== ASSIGNMENT ==
Look through the records below for the line with "(λ r, Manager.CallStart" and the line with "(λ r m, Manager.proc_Stop", then return those lines and all lines between, exactly.
__________________________________________________
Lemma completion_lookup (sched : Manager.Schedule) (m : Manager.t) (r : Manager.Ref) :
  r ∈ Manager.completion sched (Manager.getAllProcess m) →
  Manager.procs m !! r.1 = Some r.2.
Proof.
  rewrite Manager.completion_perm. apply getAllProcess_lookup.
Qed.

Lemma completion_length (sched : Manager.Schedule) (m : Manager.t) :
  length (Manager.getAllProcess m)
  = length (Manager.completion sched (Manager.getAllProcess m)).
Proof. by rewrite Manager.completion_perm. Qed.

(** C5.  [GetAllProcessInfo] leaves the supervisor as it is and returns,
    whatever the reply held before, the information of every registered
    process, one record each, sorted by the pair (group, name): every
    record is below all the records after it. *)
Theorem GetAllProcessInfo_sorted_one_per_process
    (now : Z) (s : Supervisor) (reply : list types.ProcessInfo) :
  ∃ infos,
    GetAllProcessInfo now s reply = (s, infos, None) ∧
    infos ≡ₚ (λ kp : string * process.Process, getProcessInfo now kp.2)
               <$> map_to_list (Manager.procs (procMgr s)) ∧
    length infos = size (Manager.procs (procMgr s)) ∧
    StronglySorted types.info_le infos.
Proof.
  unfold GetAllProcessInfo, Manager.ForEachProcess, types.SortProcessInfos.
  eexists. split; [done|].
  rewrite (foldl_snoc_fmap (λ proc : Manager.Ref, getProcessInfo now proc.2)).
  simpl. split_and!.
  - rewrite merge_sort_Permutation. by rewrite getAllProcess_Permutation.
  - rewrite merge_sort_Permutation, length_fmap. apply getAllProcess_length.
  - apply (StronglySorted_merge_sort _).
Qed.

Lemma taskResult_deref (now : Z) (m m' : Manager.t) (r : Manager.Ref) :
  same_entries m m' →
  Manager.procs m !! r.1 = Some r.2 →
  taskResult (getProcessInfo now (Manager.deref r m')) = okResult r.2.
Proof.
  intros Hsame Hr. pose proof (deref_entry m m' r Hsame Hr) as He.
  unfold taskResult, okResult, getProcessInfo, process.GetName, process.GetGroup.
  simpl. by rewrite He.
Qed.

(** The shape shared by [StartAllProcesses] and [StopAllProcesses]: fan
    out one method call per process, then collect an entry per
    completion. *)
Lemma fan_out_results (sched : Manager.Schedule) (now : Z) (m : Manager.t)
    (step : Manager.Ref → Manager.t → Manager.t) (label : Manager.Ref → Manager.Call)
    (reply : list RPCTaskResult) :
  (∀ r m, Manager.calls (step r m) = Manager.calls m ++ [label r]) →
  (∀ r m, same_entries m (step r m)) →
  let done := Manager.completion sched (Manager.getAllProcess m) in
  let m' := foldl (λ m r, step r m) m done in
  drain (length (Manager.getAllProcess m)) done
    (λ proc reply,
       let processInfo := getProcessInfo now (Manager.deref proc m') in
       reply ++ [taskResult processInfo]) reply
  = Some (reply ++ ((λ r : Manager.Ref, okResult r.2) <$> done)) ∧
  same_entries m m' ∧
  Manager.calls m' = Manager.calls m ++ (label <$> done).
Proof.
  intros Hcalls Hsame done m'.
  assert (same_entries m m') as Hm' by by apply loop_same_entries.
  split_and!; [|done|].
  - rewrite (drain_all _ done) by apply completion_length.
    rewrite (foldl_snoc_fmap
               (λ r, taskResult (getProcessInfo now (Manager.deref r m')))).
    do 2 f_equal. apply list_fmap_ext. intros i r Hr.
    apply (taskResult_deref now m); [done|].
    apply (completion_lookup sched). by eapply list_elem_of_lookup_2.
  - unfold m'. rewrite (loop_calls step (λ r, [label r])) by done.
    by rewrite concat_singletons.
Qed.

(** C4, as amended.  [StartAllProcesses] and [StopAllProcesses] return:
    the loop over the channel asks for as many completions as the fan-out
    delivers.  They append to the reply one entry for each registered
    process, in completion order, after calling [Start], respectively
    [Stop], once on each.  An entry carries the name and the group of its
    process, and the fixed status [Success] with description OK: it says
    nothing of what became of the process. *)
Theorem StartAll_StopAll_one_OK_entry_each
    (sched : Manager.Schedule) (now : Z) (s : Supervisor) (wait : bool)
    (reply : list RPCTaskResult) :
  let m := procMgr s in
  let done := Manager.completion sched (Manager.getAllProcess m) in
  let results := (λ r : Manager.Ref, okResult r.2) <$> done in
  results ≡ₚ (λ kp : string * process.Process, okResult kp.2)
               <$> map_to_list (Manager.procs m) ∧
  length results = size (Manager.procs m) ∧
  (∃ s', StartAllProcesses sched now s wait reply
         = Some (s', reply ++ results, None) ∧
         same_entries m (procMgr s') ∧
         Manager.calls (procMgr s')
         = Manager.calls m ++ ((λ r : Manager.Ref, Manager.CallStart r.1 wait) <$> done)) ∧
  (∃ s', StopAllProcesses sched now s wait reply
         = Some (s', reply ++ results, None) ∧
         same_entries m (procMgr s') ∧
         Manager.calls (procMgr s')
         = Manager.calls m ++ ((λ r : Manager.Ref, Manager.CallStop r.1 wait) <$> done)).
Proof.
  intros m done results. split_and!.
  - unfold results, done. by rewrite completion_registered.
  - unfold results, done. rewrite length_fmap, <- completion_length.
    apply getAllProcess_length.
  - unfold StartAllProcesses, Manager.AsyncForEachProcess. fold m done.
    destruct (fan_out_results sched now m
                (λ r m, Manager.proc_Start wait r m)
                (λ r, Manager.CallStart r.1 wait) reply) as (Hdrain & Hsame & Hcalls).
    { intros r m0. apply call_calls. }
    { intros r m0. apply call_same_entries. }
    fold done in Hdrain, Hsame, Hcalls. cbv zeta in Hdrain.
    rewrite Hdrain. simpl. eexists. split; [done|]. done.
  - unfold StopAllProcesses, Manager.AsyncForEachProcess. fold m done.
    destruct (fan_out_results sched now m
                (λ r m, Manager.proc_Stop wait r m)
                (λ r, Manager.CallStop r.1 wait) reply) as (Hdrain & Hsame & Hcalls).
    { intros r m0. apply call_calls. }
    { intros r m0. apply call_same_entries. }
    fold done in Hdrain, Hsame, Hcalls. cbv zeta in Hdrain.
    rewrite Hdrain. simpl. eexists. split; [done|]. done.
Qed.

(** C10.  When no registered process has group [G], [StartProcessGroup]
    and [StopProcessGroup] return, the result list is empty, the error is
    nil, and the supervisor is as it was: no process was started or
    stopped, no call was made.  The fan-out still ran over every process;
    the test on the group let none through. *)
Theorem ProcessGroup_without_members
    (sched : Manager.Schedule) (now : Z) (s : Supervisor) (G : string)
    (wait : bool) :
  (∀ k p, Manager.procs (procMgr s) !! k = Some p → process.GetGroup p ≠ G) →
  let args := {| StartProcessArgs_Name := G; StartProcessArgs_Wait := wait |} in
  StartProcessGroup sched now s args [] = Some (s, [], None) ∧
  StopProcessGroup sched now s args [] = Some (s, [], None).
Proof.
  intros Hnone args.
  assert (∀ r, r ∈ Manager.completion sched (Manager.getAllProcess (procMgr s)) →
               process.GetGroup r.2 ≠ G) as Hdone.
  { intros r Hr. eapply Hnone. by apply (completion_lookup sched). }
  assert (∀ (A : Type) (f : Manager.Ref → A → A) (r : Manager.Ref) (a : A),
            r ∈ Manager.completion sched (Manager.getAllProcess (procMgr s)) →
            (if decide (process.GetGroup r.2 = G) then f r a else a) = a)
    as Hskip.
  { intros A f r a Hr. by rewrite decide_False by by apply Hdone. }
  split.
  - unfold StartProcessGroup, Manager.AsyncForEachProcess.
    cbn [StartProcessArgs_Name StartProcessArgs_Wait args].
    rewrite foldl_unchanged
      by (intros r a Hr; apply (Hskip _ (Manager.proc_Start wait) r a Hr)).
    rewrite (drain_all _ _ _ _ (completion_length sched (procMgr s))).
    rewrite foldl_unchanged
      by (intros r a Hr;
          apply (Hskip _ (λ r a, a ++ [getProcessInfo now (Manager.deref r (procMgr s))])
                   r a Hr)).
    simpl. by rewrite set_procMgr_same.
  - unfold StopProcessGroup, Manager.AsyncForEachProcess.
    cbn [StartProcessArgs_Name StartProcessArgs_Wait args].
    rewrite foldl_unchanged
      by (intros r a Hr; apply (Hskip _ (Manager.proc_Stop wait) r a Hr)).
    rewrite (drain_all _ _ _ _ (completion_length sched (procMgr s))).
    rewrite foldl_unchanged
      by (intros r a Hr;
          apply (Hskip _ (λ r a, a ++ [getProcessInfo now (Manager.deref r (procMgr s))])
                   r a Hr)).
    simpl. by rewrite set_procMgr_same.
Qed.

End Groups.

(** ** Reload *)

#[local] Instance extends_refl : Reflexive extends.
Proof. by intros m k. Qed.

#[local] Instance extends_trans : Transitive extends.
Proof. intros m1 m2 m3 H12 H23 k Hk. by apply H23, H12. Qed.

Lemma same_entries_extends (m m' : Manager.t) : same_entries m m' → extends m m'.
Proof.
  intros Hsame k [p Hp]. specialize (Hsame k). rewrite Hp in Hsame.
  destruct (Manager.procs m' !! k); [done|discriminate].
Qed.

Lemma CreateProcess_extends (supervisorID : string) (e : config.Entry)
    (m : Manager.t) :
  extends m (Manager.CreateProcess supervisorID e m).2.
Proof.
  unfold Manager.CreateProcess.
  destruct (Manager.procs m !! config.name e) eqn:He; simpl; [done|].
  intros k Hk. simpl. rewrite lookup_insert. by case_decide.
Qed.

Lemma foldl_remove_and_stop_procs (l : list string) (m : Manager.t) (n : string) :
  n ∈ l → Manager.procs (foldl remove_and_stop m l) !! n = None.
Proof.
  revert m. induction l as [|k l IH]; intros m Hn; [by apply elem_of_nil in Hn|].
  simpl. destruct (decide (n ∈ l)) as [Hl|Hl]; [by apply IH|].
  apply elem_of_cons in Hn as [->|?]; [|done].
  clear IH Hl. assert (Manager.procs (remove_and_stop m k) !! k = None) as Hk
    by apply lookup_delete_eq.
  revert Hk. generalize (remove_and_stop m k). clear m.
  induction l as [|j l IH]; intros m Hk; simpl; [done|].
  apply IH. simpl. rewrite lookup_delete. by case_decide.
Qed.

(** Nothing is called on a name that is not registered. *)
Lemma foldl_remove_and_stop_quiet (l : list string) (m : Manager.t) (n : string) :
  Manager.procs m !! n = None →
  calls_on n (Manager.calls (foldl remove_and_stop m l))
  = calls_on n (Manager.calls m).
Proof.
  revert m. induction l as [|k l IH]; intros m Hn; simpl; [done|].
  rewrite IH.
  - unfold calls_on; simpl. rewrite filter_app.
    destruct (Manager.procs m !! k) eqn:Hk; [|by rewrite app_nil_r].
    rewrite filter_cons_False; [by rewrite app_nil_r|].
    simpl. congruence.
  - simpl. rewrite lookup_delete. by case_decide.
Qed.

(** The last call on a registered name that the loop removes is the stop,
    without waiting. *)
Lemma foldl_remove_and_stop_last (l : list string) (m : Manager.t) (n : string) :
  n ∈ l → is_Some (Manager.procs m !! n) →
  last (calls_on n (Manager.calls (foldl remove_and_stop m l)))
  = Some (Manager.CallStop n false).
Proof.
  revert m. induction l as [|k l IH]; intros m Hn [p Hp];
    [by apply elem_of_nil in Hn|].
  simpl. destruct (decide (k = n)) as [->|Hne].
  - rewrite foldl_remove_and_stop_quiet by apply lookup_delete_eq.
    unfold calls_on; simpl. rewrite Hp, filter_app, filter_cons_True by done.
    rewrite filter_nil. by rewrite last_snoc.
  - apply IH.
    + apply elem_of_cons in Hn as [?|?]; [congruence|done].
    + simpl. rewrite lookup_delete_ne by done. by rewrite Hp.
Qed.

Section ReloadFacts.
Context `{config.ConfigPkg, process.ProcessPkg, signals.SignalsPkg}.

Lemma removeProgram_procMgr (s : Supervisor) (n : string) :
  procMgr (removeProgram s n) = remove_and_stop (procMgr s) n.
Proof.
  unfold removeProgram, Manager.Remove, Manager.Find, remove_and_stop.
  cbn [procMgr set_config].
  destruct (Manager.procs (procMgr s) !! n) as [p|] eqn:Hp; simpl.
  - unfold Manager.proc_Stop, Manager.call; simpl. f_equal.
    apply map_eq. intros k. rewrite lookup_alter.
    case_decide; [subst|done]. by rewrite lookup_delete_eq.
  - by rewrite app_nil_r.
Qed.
__________________________________________________
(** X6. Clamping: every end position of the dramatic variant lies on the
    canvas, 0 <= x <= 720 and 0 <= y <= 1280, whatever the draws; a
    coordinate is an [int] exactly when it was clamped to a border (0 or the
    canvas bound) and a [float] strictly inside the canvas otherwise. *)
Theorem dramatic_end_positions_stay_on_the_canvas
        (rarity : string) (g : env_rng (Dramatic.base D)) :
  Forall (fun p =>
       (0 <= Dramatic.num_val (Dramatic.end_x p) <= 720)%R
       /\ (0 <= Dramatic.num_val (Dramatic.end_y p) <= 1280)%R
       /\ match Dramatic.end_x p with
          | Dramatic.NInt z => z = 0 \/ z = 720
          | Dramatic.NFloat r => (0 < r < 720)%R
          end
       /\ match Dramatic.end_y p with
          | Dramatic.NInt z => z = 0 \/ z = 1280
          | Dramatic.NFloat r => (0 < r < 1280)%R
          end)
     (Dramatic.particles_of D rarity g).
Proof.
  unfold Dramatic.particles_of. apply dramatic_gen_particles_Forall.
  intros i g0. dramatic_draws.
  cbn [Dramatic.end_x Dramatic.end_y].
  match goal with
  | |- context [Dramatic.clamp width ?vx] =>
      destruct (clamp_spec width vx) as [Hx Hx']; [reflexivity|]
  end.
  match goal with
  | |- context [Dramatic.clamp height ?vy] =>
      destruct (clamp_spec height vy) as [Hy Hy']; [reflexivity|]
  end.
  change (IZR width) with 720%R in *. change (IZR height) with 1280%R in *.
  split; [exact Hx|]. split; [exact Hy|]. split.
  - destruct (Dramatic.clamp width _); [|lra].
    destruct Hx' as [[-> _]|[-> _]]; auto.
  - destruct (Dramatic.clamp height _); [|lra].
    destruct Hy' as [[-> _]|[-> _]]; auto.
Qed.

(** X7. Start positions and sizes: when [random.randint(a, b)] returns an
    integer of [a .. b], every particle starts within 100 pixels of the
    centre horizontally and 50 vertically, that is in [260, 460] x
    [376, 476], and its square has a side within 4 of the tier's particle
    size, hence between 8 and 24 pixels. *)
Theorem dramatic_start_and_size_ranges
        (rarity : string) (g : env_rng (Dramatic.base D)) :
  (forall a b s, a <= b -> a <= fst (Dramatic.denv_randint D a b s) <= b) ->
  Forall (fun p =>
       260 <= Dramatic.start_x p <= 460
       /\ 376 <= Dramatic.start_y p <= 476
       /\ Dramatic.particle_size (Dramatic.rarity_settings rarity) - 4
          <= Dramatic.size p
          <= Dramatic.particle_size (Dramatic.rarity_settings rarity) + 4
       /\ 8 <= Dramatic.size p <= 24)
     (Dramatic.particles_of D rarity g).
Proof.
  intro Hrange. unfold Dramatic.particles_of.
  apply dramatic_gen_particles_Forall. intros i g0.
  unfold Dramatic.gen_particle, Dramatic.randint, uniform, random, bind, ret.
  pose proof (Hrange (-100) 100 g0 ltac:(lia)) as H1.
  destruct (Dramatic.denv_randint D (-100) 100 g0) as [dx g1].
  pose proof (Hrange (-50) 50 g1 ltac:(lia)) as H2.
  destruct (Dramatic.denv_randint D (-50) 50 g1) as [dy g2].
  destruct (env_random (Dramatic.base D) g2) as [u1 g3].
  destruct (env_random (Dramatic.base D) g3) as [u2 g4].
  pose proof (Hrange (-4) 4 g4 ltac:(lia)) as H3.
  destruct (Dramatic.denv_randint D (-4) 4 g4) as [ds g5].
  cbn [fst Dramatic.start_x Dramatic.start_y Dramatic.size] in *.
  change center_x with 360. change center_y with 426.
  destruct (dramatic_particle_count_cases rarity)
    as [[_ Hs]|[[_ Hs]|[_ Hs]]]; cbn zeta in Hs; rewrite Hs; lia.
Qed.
__________________________________________________
== TASK OUTPUT ==
                (λ r, Manager.CallStart r.1 wait) reply) as (Hdrain & Hsame & Hcalls).
    { intros r m0. apply call_calls. }
    { intros r m0. apply call_same_entries. }
    fold done in Hdrain, Hsame, Hcalls. cbv zeta in Hdrain.
    rewrite Hdrain. simpl. eexists. split; [done|]. done.
  - unfold StopAllProcesses, Manager.AsyncForEachProcess. fold m done.
    destruct (fan_out_results sched now m
                (λ r m, Manager.proc_Stop wait r m)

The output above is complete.